**WHAT TO WORK ON:** For the records that follow, please set down exactly the lines between the one holding "I w → replace_codepoints f s" and the one holding "destruct (IH _", inclusive, and only those.

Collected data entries

Lemma replace_codepoints_Forall (I : world → Prop) (P : Z → Prop) f :
  (∀ c, is_ascii c → P c) →
  (∀ char w out w', I w → f char w = (Ok out, w') → Forall P out ∧ I w') →
  ∀ s w out w',
    I w → replace_codepoints f s w = (Ok out, w') → Forall P out ∧ I w'.
Proof.
  intros Hascii Hf.
  assert (Hstep : ∀ char t,
    (∀ w out w', I w → replace_codepoints f t w = (Ok out, w') →
                 Forall P out ∧ I w') →
    ∀ w out w', I w →
      (let* r := f char in
       let* rest := replace_codepoints f t in ret (r ++ rest)) w = (Ok out, w') →
      Forall P out ∧ I w').
  { intros char t IH w out w' Hw. unfold bind, ret.
    destruct (f char w) as [[r|] w1] eqn:E1; [|done].
    destruct (Hf _ _ _ _ Hw E1) as [Hr Hw1].
    destruct (replace_codepoints f t w1) as [[rest|] w2] eqn:E2; [|done].
    destruct (IH _ _ _ Hw1 E2) as [Hrest Hw2].
    intros [= <- <-]. split; [by apply Forall_app | done]. }
  induction s as [s IH] using (induction_ltof1 _ (@length Z)).
  unfold ltof in IH. destruct s as [|c t]; intros w out w' Hw.
  - intros [= <- <-]. by split.
  - simpl. destruct ((0 <=? c) && (c <=? 127)) eqn:Ec.
    + unfold bind, ret.
      destruct (replace_codepoints f t w) as [[rest|] w1] eqn:E; [|done].
      destruct (IH t) with (w := w) (out := rest) (w' := w1) as [Hrest Hw1];
        [simpl; lia | done | done |].
      intros [= <- <-]. split; [|done]. constructor; [|done].
      apply Hascii. unfold is_ascii. lia.
    + destruct t as [|d u].
      * apply Hstep; [|done]. apply IH. simpl; lia.
      * destruct (is_high_surrogate c && is_low_surrogate d);
          (apply Hstep; [|done]); apply IH; simpl; lia.
Qed.

Lemma re_dash_replacement_ascii start t n r :
  re_dash start t = Some (n, r) → Forall ascii_or_sentinel r.
Proof.
  unfold re_dash.
  destruct t as [|p1 [|a [|b [|c [|d [|p3 t]]]]]]; try discriminate.
  destruct (is_word p1) eqn:E1; [|discriminate].
  destruct (is_word p3) eqn:E3; [|by rewrite andb_false_r].
  destruct (_ && _); [|discriminate]. intros [= _ <-].
  repeat (apply List.Forall_cons; [left; unfold is_ascii; bool_lia|]).
  apply List.Forall_nil.
Qed.

Lemma re_x80_not_before_word_replacement start t n r :
  re_x80_not_before_word start t = Some (n, r) → r = [].
Proof.
  unfold re_x80_not_before_word. destruct t as [|c t]; [discriminate|].
  destruct (_ && _); congruence.
Qed.

Lemma re_collapse_replacement_ascii start t n r :
  re_collapse start t = Some (n, r) → Forall ascii_or_sentinel r.
Proof.
  unfold re_collapse. destruct t as [|c [|d t]]; try discriminate.
  assert (Hx81 : ascii_or_sentinel x81) by (right; by right).
  destruct (_ && _); [intros [= _ <-]; by repeat constructor|].
  destruct (is_word c) eqn:E; [|discriminate].
  destruct (d =? x80); [|discriminate]. intros [= _ <-].
  apply List.Forall_cons; [left; unfold is_ascii; bool_lia|].
  by repeat constructor.
Qed.

(** The resolver turns a string that is ASCII but for the markers into
    an ASCII string. *)
Lemma resolveSpacing_ascii s :
  Forall ascii_or_sentinel s → ascii_only (resolveSpacing s).
Proof.
  intros Hs.
  assert (Hout : Forall ascii_or_sentinel (resolveSpacing s)).
  { unfold resolveSpacing.
    assert (Hsp : ∀ k, Forall ascii_or_sentinel (replicate k 0x20)).
    { intros k. apply Forall_replicate. left. unfold is_ascii. lia. }
    repeat (apply replace_go_Forall with (P := ascii_or_sentinel);
            [| by auto |]); try done.
    - intros start t n r ->%re_x81_run_replacement. apply (Hsp 1%nat).
    - intros start t n r ->%re_x81_space_x81_replacement. apply (Hsp 2%nat).
    - by intros start t n r ->%re_edges_replacement.
    - by intros start t n r ->%re_x80_replacement.
    - apply re_collapse_replacement_ascii.
    - by intros start t n r ->%re_x80_not_before_word_replacement.
    - apply re_dash_replacement_ascii. }
  pose proof (resolveSpacing_not_sentinel s) as Hno.
  rewrite Forall_forall in Hout, Hno. apply Forall_forall.
  intros c Hc. destruct (Hout c Hc) as [?|[?|?]]; [done| |];
    destruct (Hno c Hc); congruence.
Qed.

**TASK OUTPUT:**
    I w → replace_codepoints f s w = (Ok out, w') → Forall P out ∧ I w'.
Proof.
  intros Hascii Hf.
  assert (Hstep : ∀ char t,
    (∀ w out w', I w → replace_codepoints f t w = (Ok out, w') →
                 Forall P out ∧ I w') →
    ∀ w out w', I w →
      (let* r := f char in
       let* rest := replace_codepoints f t in ret (r ++ rest)) w = (Ok out, w') →
      Forall P out ∧ I w').
  { intros char t IH w out w' Hw. unfold bind, ret.
    destruct (f char w) as [[r|] w1] eqn:E1; [|done].
    destruct (Hf _ _ _ _ Hw E1) as [Hr Hw1].
    destruct (replace_codepoints f t w1) as [[rest|] w2] eqn:E2; [|done].
    destruct (IH _ _ _ Hw1 E2) as [Hrest Hw2].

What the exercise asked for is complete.